Where losses are borne. Per-market silos (fine S) vs shared pool (coarse S). Hybrid keeps fine S: each market has its own ledger, insurance, and liquidation process. No market can silently drain another.

(R) Risk Recognition

Which hedges count. Hybrid grants explicit ICS credits at entry and uses a mobility-masked covariance at maintenance. Only recognizes offsets the protocol can mechanically realize under stress.

(M) Mobility

How equity moves between markets. In cross, it's implicit. In hybrid, it's an explicit sweepUPnL primitive: settle gains, then transfer. Measurable, throttleable, auditable.

(L) Loss Allocation

What happens when close-out fails. Hybrid uses a deterministic waterfall: local Fj, then global F0, then VMGH recovery, then ADL. Payout order is a function of state, not transaction ordering.

Most designs conflate S and R: "we support portfolio offsets" (R) gets implemented by "we pool solvency" (S). Hybrid Margin proves you can have R without compromising S.
Figure 4: Regime Comparison
PropertyIsolated (A1)Cross (A2)Hybrid (A3)
Solvency domainPer-marketShared poolPer-market
Hedge recognitionNoneImplicit (from pool)Explicit ICS + masked covariance
Capital efficiency100% IM~45% IM~63% IM
Equity mobilityNoneImplicit / automaticExplicit sweep primitive
Loss allocationLocal onlyPath-dependentDeterministic waterfall
Cross-market contagionImpossibleBuilt inImpossible (F0 bounded)
Payout determinismYesNo (ordering-sensitive)Yes
Insurance fundPer-market onlyShared (first-come-first-served)Per-market + global overflow
ADL frequencyHigher (no cross-subsidy)VariableLowest (waterfall absorbs most)
Failure modeKnockout risk for spreadsHidden mutualizationGraceful degradation to isolated
Figure 5: Sweep Mechanism (how UPnL moves in Hybrid Margin)

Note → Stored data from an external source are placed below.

(** From a cursor that it reaches, [lex] goes on as it would on the rest
    of the source alone, the positions apart. *)
Lemma lex_resumes_gen (src : string) (q : nat) (toks toks' : list Token) (e : ending) :
  reaches src q toks ->
  lex (slice_from q src) = Some (toks', e) ->
  exists e',
    lex src = Some ((toks ++ map (shift q) toks')%list, e') /\
    ((e = StopIteration /\ e' = StopIteration) \/
     exists r, e = Raised (unrecognized r) /\ e' = Raised (unrecognized (q + r))).
Proof.
  intros Hreach Hlex. pose proof (reaches_le _ _ _ Hreach) as Hle.
  destruct (lex_loop_shift (slice_to q src) _ _ _ _ _ Hlex) as (e' & Hrun & Hend).
  assert (Hq : len (slice_to q src) = q) by (rewrite len_slice_to; lia).
  rewrite Hq in Hrun, Hend. rewrite slice_to_from, Nat.add_0_r in Hrun.
  rewrite lex_loop_any_fuel in Hrun by (rewrite len_slice_from; lia).
  exists e'. split; [|exact Hend]. exact (reaches_lex _ _ _ Hreach _ _ Hrun).
Qed.

(** A white space character starts no token. *)
Lemma space_starts_nothing (c : ascii) :
  space c = true ->
  forallb (fun x => negb (Ascii.eqb c x))
          [dquote; "t"; "f"; ":"; "["; "{"; "]"; "}"; ","; "-"]%char = true
  /\ digit_or_dot c = false.
Proof.
  destruct c as [[] [] [] [] [] [] [] []]; intros H; try discriminate H;
    split; reflexivity.
Qed.

(** On white space, then a text that does not start with white space, the
    rule of the white space wins and takes all of the white space. *)
Lemma first_rule_space (w rest : string) :
  0 < len w ->
  all_chars space w = true ->
  head_in space rest = false ->
  exists m, first_rule rules (w ++ rest) = Some (None, m) /\ len (group0 m) = len w.
Proof.
  intros Hw Hall Hrest. destruct w as [|c w]; [simpl in Hw; lia|].
  cbn [all_chars] in Hall. apply andb_true_iff in Hall as [Hc Hall].
  destruct (space_starts_nothing _ Hc) as (Hno & Hdod).
  cbn [forallb] in Hno.
  repeat (apply andb_true_iff in Hno as [?H Hno]).
  repeat match goal with
         | H : negb _ = true |- _ => apply negb_true_iff in H
         end.
  exists (mkMatch (String c w ++ rest) (S (len w)) (Some (0, S (len w)))).
  split.
  - cbn [first_rule rules fst snd append].
    unfold re_match, string_re, number_re. cbn [exec word]. unfold lit.
    repeat match goal with
           | H : Ascii.eqb c _ = false |- _ => rewrite H; clear H
           end.
    rewrite Hdod, Hc. cbn iota.
    rewrite (star_skip space w rest 1 _
               (mkMatch (String c (w ++ rest)) (S (len w)) (Some (0, S (len w))))
               Hall); [reflexivity|].
    destruct rest as [|d rest]; cbn [star]; [reflexivity|].
    cbn [head_in] in Hrest. now rewrite Hrest.
  - unfold group0. cbn [stop subject].
    change (S (len w)) with (len (String c w)). now rewrite slice_to_app.
Qed.

Lemma leading_space_split (s : string) :
  exists rest, s = leading_space s ++ rest /\
               all_chars space (leading_space s) = true /\
               head_in space rest = false.
Proof.
  induction s as [|c s (rest & Hs & Hall & Hrest)]; cbn [leading_space].
  - exists "". auto.
  - destruct (space c) eqn:Hc.
    + exists rest. cbn [append all_chars]. rewrite Hc, <- Hs. auto.
    + exists (String c s). cbn [head_in]. auto.
Qed.

Lemma all_chars_app (p : ascii -> bool) (a b : string) :
  all_chars p a = true -> all_chars p b = true -> all_chars p (a ++ b) = true.
Proof.
  induction a as [|c a IH]; simpl; [auto|].
  intros Ha Hb. apply andb_true_iff in Ha as [-> Ha]. simpl. auto.
Qed.

(** White space before a text that does not start with white space: the
    same tokens, further right. *)
Lemma lex_skip_space (w rest : string) (toks : list Token) (e : ending) :
  all_chars space w = true ->
  head_in space rest = false ->
  lex rest = Some (toks, e) ->
  exists e',
    lex (w ++ rest) = Some (map (shift (len w)) toks, e') /\
    ((e = StopIteration /\ e' = StopIteration) \/
     exists r, e = Raised (unrecognized r) /\ e' = Raised (unrecognized (len w + r))).
Proof.
  intros Hall Hrest Hlex. destruct w as [|c w].
  - exists e. cbn [append len String.length]. rewrite map_shift_0.
    split; [exact Hlex|]. destruct e as [|x]; [auto|].
    right. unfold lex in Hlex.
    destruct (lex_loop_end rest _ 0 [] toks _ (reaches_start rest) ltac:(lia) Hlex)
      as (q & _ & _ & _ & ->). eauto.
  - destruct (first_rule_space (String c w) rest ltac:(simpl; lia) Hall Hrest)
      as (m & Hm & Hlen).
    assert (Hreach : reaches (String c w ++ rest) (len (String c w)) []).
    { rewrite <- Hlen.
      apply (reaches_next _ 0 [] None m (reaches_start _)); [|exact Hm].
      rewrite len_app. simpl. lia. }
    apply (lex_resumes_gen _ _ _ toks e Hreach). now rewrite slice_from_app.
Qed.

(** The loop yields at most one token for each character that is left. *)
Lemma lex_loop_count (src : string) :
  forall (fuel p : nat) (toks : list Token) (e : ending),
    lex_loop fuel src p = Some (toks, e) ->
    List.length toks <= len src - p.
Proof.
  induction fuel as [|fuel IH]; intros p toks e; cbn [lex_loop]; [discriminate|].
  destruct (p <? len src)%nat eqn:Hlt; [|intros [= <- <-]; simpl; lia].
  apply Nat.ltb_lt in Hlt.
  destruct (first_rule rules (slice_from p src)) as [[r0 m]|] eqn:E;
    [|intros [= <- <-]; simpl; lia].
  destruct (lex_loop fuel src (p + len (group0 m))) as [[toks' e']|] eqn:Hrun;
    [|discriminate].
  intros [= <- <-]. specialize (IH _ _ _ Hrun).
  destruct (first_rule_progress _ _ _ E) as (_ & Hlen & Hz & _).
  rewrite length_app. destruct r0; simpl; lia.
Qed.

(** White space before a source, whatever the source starts with. *)
Lemma lex_leading_space_gen (ws src : string) (toks : list Token) (e : ending) :
  all_chars space ws = true ->
  lex src = Some (toks, e) ->
  exists e',
    lex (ws ++ src) = Some (map (shift (len ws)) toks, e') /\
    ((e = StopIteration /\ e' = StopIteration) \/
     exists r, e = Raised (unrecognized r) /\ e' = Raised (unrecognized (len ws + r))).
Proof.
  intros Hws Hlex.
  destruct (leading_space_split src) as (rest & Hsrc & Hsp & Hrest).
  set (sp := leading_space src) in *.
  destruct (lex_loop_enough_fuel rest (S (len rest)) 0) as ((tr & er) & Hr); [lia|].
  fold (lex rest) in Hr.
  destruct (lex_skip_space sp rest tr er Hsp Hrest Hr) as (e1 & H1 & Hend1).
  destruct (lex_skip_space (ws ++ sp) rest tr er (all_chars_app _ _ _ Hws Hsp) Hrest Hr)
    as (e2 & H2 & Hend2).
  rewrite <- Hsrc in H1. rewrite Hlex in H1. injection H1 as -> ->.
  rewrite app_assoc_s, <- Hsrc, len_app in H2.
  exists e2. rewrite map_shift_shift. split; [exact H2|].
  destruct Hend1 as [(-> & ->)|(r1 & -> & ->)].
  - left. destruct Hend2 as [(_ & ->)|(r2 & Hr2 & _)]; [auto | discriminate].
  - right. exists (len sp + r1). split; [reflexivity|].
    destruct Hend2 as [(Hr2 & _)|(r2 & Hr2 & ->)]; [discriminate|].
    injection Hr2 as Hr2. apply str_of_nat_inj in Hr2. subst r2.
    now rewrite len_app, Nat.add_assoc.
Qed.

(* ================================================================== *)
(** * More on the lexer: theorems *)

(** Every token that [lex] yields, whether the run ends normally or not,
    has one of the nine names of the rule table and a text that fits it:
    a string has no newline, a boolean is [true] or [false], a number is
    digits and dots after at most one minus sign, and each punctuation
    token has its one character. *)
Theorem lex_tokens_well_formed (src : string) (toks : list Token) (e : ending) :
  lex src = Some (toks, e) ->
  Forall (fun t => kind_ok (name t) (value t) = true) toks.
Proof.
  intros H. eapply Forall_impl; [|exact (lex_loop_tokens _ _ _ _ _ H)].
  simpl. tauto.
Qed.
(** * Campaign validator, keyword normalizer and setup conversation

    A shallow embedding of
      - [campaign_validator.py]: [validate_campaign_spec], [normalize_keywords],
        and the lines of [main.py] that call them;
      - [setup_agent.py]: [extract_value], [setup_agent_chat];
    and the properties their specification states about them.

    Python values are the JSON-shaped values these functions receive: [None],
    booleans, integers, floats, texts, lists and dicts with text keys.  A dict
    is an association list in insertion order (the validator iterates over
    whatever it is given), a float is a [spec_float].

    The validator works on arbitrary texts.  A [str] is modelled as a [text],
    the sequence of its code points, so that [len] counts code points, a slice
    cuts between code points and [strip] removes the blanks of Unicode.  What
    depends on the character tables of Python's library ([upper]), on its
    formatting of numbers and containers ([str], the f-string conversion) and
    on [urlparse] is a parameter of the embedding, the record [pylib].

    The setup conversation is modelled on 8-bit strings (module [Str], further
    down), on which its built-ins are Python's for the messages of ASCII. *)

From Stdlib Require Import ZArith String Ascii List Bool Lia DecimalString DecimalNat SpecFloat
  Strings.Byte.
From stdpp Require Import base gmap strings list fin_maps.
Import ListNotations.
Set Warnings "-register-all,-clear-no-such-hyp".

(** ** Texts *)

(** A [str]: its code points, first to last. *)
Inductive text : Type :=
  | tnil
  | tcons (c : N) (t : text).

(** Text constants are written between double quotes; only ASCII characters
    are read that way, each as its code point. *)
Fixpoint text_of_bytes (l : list byte) : option text :=
  match l with
  | [] => Some tnil
  | b :: r =>
      match text_of_bytes r with
      | Some t => if (Byte.to_N b <? 128)%N then Some (tcons (Byte.to_N b) t) else None
      | None => None
      end
  end.
(* ===== verification/Prelude.v ===== *)
(** * Decent Wallet: a verification of the wallet, its registry adapter and its acceptance runs

    Decent Wallet keeps an Ed25519 signing key for an owner name in a password
    protected container and publishes the owner's Identity record to a registry.
    A record is a canonical CBOR SignedUpdate inside an envelope of signatures.
    It is a legacy record (the owner signs alone) or a governed one (two of three
    named signers); an owner key can be rotated (operation 5).  A release is gated
    by a receipt, which a script assembles from the test runs of the source; further
    scripts run the wallet against registries and on emulators.  This library models
    the Python package [src/src/decent_wallet] and the scripts of [src/scripts] but one.

    ** Parts of the program and the files that model them

    - Values and exceptions.  [PyVal] is the type [Any] of the source: what CBOR or
      a caller can hand to a validator, Python equality, hashability, dicts with
      their key types.  [Prelude] (this file) has bytes, UTF-8, exceptions as
      values ([exn], [res], [let*], [raise_if]), stable sorting by a key, and the
      tactics and lemmas the other files share.  [Sha256] computes SHA-256.
    - Third-party packages.  [Interfaces] states what is assumed of [cbor2]
      ([Cbor], [CborLaws]) and of the Ed25519 primitives ([Ed25519],
      [Ed25519Laws]).  [CborCodec] is a codec that satisfies the CBOR laws;
      [Instances] has a signature scheme that satisfies the Ed25519 laws, so the
      laws are consistent and every definition can be evaluated.
    - Updates and envelopes (identity.py).  [SignedUpdate]: the validators,
      [_decode_signed_update], [build_identity_update].  [Envelope]:
      [_parse_identity_envelope] with its operations, proofs and predecessor
      rules, [_parse_previous_state_chain], [_validate_draft_transition],
      [_validate_transition].  [EnvelopeFacts] gives an abstract specification of
      one transition ([accepted]) and proves that the parser refines it;
      [Chain] extends it to histories, and fixes the parser's errors.
    - Drafts and bundles (identity.py).  [Draft]: [IdentityDraft],
      [IdentityProof], [IdentityBundle], their canonical exchange, [merge],
      [finalize].  [DraftFacts] and [Finalize] hold their properties.
    - Consent (identity.py).  [Consent]: decisions, statuses, transcripts,
      [InMemoryReplayNonceStore].
    - Rotation latches (identity.py, container.py).  [Rotation]: registry
      environments, [RotationDispatchIntent], [_RotationLatchRegistry].
    - The adapter (identity.py, [RegistryAdapter]).  [Effects] defines programs as
      trees of events: a call to the transport, the consent handler, the replay
      store, the signer, the clock, the latch registry, an owner lock or a one-use
      flag.  [Adapter] has reading, drafting and the consent gate; [Publish] has
      [submit_identity], [sign_draft], [publish_bundle], [confirm_bundle];
      [Dispatch] has the preparation, dispatch and confirmation of a rotation.
    - The signer (signer.py).  [Signer]: its validator and [SignerCapability].
    - The container (container.py).  [Base64] and [Json] model the parts of
      [base64] and [json] the code calls, as CPython 3.12 implements them.
      [Container]: payload values, canonical JSON, key derivation, sealing, the
      envelope's construction, parsing and unlocking; Argon2id, the AEAD cipher and
      the text of floats are the classes [Kdf], [Aead] and [PyFloat] with their laws.
      [Storage]: [_atomic_write], [_stage_file], the recovery after a failed sync and
      [_read] as programs over system calls, on a directory, its files, and what of
      both is on disk; any call can fail.
    - The wallet (container.py, [Wallet]).  [WalletState]: a session's fields, the
      process around it (byte arrays with secrets, capabilities, latches, one-use
      flags, files, clock, randomness), payload fields and their validation.
      [Wallet]: locking, storing, creating, opening, migrating and importing,
      signers, the payload, export and the password.  [WalletRotation]: the rotation
      of the signing key, on the capabilities of [Adapter] and the latches of
      [Rotation].  [WalletClaims] collects the methods into one family of steps.
    - The command line (desktop_cli.py).  [DesktopCli]: the four commands on the
      model of wallets and files, with a terminal.
    - The transport (registry_transport.py).  [RegistryTransport]: the constructor,
      the session around each operation and the operations; each use of the Registry
      package is a call with an arbitrary answer.
    - The acceptance run (security_acceptance.py).  [Regex] matches the patterns the
      script has; [DateTime] is the part of [datetime] it uses ([fromisoformat],
      differences, [isoformat]) with its laws.  [Receipt]:
      [validate_receipt] and the constants of the contract.  [NativeReport]: Python
      and Android reports as parsed XML, inventories of the expected tests.
      [Acceptance]: commands, the three profiles, the assembly of a receipt, its file
      and [main], as programs over requests with arbitrary answers.
    - Harnesses.  [Harness] defines the programs of the scripts below: requests to an
      environment that answers arbitrarily and may look at everything that happened,
      exceptions with their notes, the fields of an object as a state, the trace of
      requests and answers; and the rules to reason about them.  [PyPath] has the
      text, path and address functions they use.
    - The remote run (remote_registry_fixture.py, run_remote_registry_acceptance.py).
      [RemoteRecords]: the worker's records, the lock file's revision, [ssh_command].
      [RemoteFixture]: the fixture with its reader thread, the copying of inputs, the
      phases, the teardown, and the command.
    - The local run (run_wallet_registry_acceptance.py).  [LocalRecords]: adb's and the
      fixture's output, test cases of a report, error messages.  [LocalFixture]:
      [RegistryPeerFixture] with its reader thread, start and teardown.  [LocalRun]:
      Android targets, reports, port mappings, tools, the host and device phases, and
      the command.
    - The conformance run (run-android-runtime-conformance.py).  [Conformance]: the
      whole script on two emulators.

    ** What the theorems show

    - Codecs: [SignedUpdate.build_decode_roundtrip],
      [DraftFacts.bundle_roundtrip].
    - The parser: [EnvelopeFacts.parse_sound] (refinement of the specification),
      [Chain.history_governed] (governance along a history: no step without two
      signers), [Chain.parse_errors] (what it can raise, and that it
      raises [TypeError] on an unhashable owner key).
    - Drafts: [DraftFacts.draft_rules_exact] (against the parser's checks, with
      the two places where they differ), [Finalize.merge_algebra],
      [Finalize.finalize_exact].
    - Latches and consent: [Rotation.latch_discipline] (where a latch that is ready
      for dispatch comes from, and that it persists), [Consent.consent_binding]
      (a transcript's bytes determine it; a replay nonce is consumed once).
    - Reading: [ReadFacts.read_state_verified], [ReadFacts.read_state_walk] (which
      envelopes are asked for, how many, and how the walk ends).
    - When the adapter writes and signs ([Discipline]): a monitor records what a
      call has learnt (approved transcript, clock, lock, latch, flags, writes), and
      every write and every signature of every entry point obeys a rule in that
      knowledge, for all answers of the environment.
      [Discipline.signing_discipline] is about submissions and drafts.
    - What results mean ([Outcomes]): [publication_discipline], [dispatch_discipline]
      (writes and outcomes of the two ways to publish), [rotation_capabilities_sound]
      (what a prepared publication and a confirmation rest on).
    - Threads ([Concurrency], [OneUse]): an interleaving semantics with the shared
      latch registry and reentrant owner locks, and threads that call the adapter's
      methods; [OneUse.concurrent_writes] (no write races with a rotation, and a
      publication is written once).
    - The signer ([SignerFacts]): [signer_validation_agrees] (with the adapter's
      validator) and [capability_contract] (one signature per capability, what signing
      returns, when the key is gone).
    - The container ([JsonFacts], [ContainerFacts], [ContainerSafety]):
      [container_roundtrip] (a payload that was sealed, written, parsed and unlocked
      is the payload), [container_authentic] (what unlocking returns was sealed under
      the password's key, over a text that determines version and header),
      [container_bounds] (what is read is bounded, on a stack of any depth).
    - Storage ([StorageFacts]): [atomic_write_atomic] (after any failure and any
      crash the file has its old or its new contents, and the outcome says which).
    - The wallet ([WalletFacts], [WalletRotationFacts], [WalletOpenFacts]: a
      specification per method; [WalletClaims]): [reachable_sessions_ok] (the session
      invariant, by induction on the steps, with a count of the data keys that refused
      calls of [open] leave behind), [ended_session_erased] (locking and
      inactivity), [active_key_protected] (the active key changes only by a
      confirmed, latched rotation).
    - Durability ([Vault], [WalletDurable], [Durability],
      [Reopening]): every method leaves in the file what the session holds, so that
      opening the file with the session's password gives a session with the same
      identity, keys and payload ([reopening_restores]).
    - The command line: [CliFacts.main_outcome] (one report, no session left open,
      exact exports).  The transport: [TransportFacts.transport_discipline] (peers
      dialled, requests made, errors translated).
    - The acceptance run ([ReceiptFacts], [NativeReport], [AcceptanceRuns]):
      [AcceptanceClaims.receipt_contract] (the validator accepts
      exactly the receipts of a declarative contract), [native_report_exact] (a report
      is accepted when it has each expected test once, passed), [run_acceptance_sound]
      (a receipt is written only after every command of its profile passed and every
      report agreed with the inventory), [assembled_receipt_accepted] (the assembly
      does not fail its own validation), [ReceiptStore.acceptance_exit] (what exit
      status 0 means, and that the file is replaced atomically).
    - The remote run ([RemoteFacts], [RemoteClaims]): [ready_record_exact] (the parser of
      ready records against a specification),
      [remote_commands_confined] (every command of every run is one of a fixed list, on
      the one directory it allocated), [remote_acceptance_exit] (the run ends, and what
      exit status 0 means).
    - The local run ([LocalPeers], [LocalRuns], [LocalClaims]):
      [reverse_mappings_owned] (whose port mappings are touched),
      [wallet_registry_exit] (the run ends, and the evidence behind exit status 0,
      defined in [LocalEvidence]).
    - The conformance run: [ConformanceFacts.conformance_exit].

    [Instances] and [Scenarios] apply the theorems to concrete data: a governed and
    a legacy identity, a publication, a rotation that is dispatched, expires or is
    confirmed, two threads that dispatch at once.  [ContainerScenarios] and
    [WalletScenarios] do so for containers, files and a wallet that is created,
    rotates its key, is locked and opened again; [CliScenarios] for the command line
    and the transport, [AcceptanceScenarios] for a run with its receipt,
    [LocalScenarios] for the local run; [RemoteClaims] and [ConformanceFacts] end with
    runs of their own.

    ** Bounds

    One function has fuel: the JSON scanner of [Json], started with [scan_fuel], two
    more than twice the text's length; [JsonFacts.scan_value_ends] shows that it always
    ends within it.  The walk back through history recurses on the
    number of predecessors that may still be fetched; its start value 1024 is the
    source's [_MAX_PREDECESSOR_DEPTH], and exceeding it is the source's own error.
    The harness loops that wait until a deadline take a number of rounds; when it is
    used up the outcome is [Stuck].  On a clock that advances by at least [tick] from
    one reading to the next, the theorems show that a run is never stuck if the rounds
    cover the timeout (2400 seconds for the remote worker, the fixture's own timeout for
    the local one, 360 seconds for a device), so no result depends on the bound.
    Python integers are unbounded, so they are [Z].  Clock readings are integers
    of one unit; the signer's lifetime is measured in the same unit, the wallet's
    inactivity in milliseconds.

    ** Limits

    The consent handler, the transport, the clock and the operating system are
    events with arbitrary answers.  Threads interleave between events; the code
    between two events is taken as atomic, which is what the locks around the
    latch registry, the flags and the capability give.  A method of the wallet is one
    step, which is what its rotation lock gives.  Asynchronous exceptions (such as
    KeyboardInterrupt) and memory exhaustion are left out.  The recursion limit is a
    parameter where a container is parsed ([parse_container_within]); the theorems on
    sessions and files use the parser on an unlimited stack, which differs only by
    raising [RecursionError] ([container_bounds]), and elsewhere it is left out.

    A Python value of a type that [PyVal] does not list is opaque: an identity, the
    integer it equals if any, and whether it can be hashed; where a constructor iterates
    over such a value, what that gives is a parameter ([to_tuple]).  Times are integers;
    the timeout a user may give the local run is a [duration], so infinity and
    not-a-number are among them.

    Erasure is stated for the byte arrays that hold data keys and seeds and for the
    capabilities' key table.  Immutable copies (the bytes handed to a primitive, a
    decoded payload) and the array of the key-encryption key are not tracked, and
    the weak-reference finalizer of a session is not modelled.  Files are regular
    files of one directory that no other process changes during a write.  Randomness
    is arbitrary: no theorem assumes that nonces or keys are fresh.

    In an acceptance run the results of processes, the parsed trees of XML reports and
    TOML files, the clock and the working tree are answers to requests; paths are their
    text.  Only the directory of the receipt is modelled as files.

    In a harness the thread that reads a process's output runs when the harness looks at
    what it shares with it: every reading of the queue first takes in lines the
    environment chooses.  Text that a request decodes, [int] of digits beyond ASCII, and
    [repr] of text with quotes are not modelled; a few error messages leave out the value
    they quote.  What a script decides from text (patterns, splitting, stripping) is
    modelled in full.

    Not modelled: [argparse] (every command starts with the parsed arguments), the
    Registry package and libp2p, the other platforms, and the script
    run_android_lan_host_acceptance.py, which combines the remote fixture with an
    emulator and SSH forwards: it needs programs over two kinds of requests at once, and
    most of it copies and hashes sources.  Left for later: that script; the transport as
    an answer to the adapter's events; interleavings of wallet methods with the
    adapter's threads. *)

From stdpp Require Export base list strings gmap sorting.
From Stdlib Require Export ZArith Lia.
From Stdlib Require Strings.Byte.
From Stdlib Require Export Sorting.Sorted.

The sweepUPnL primitive is what makes equity mobility explicit and auditable. Rather than letting gains flow implicitly through a shared pool, it settles unrealized profits from one market into transferable collateral and moves them where they're needed.

Market A (BTC)
UPnL: +$5k
Free equity available
sweepUPnL

settle + transfer
Market B (ETH)
UPnL: -$4k
Approaching MM breach
1. Settle BTC gains at conservative settlement mark (with haircut)
2. Transfer realized collateral from BTC silo to ETH silo
3. ETH position cured: equity restored above maintenance margin
The sweep is an explicit, auditable, single-transaction primitive. It converts unrealized gains into transferable collateral under conservative marks. If mobility degrades (congestion, MEV, oracle issues), the system tightens hedge recognition rather than failing silently.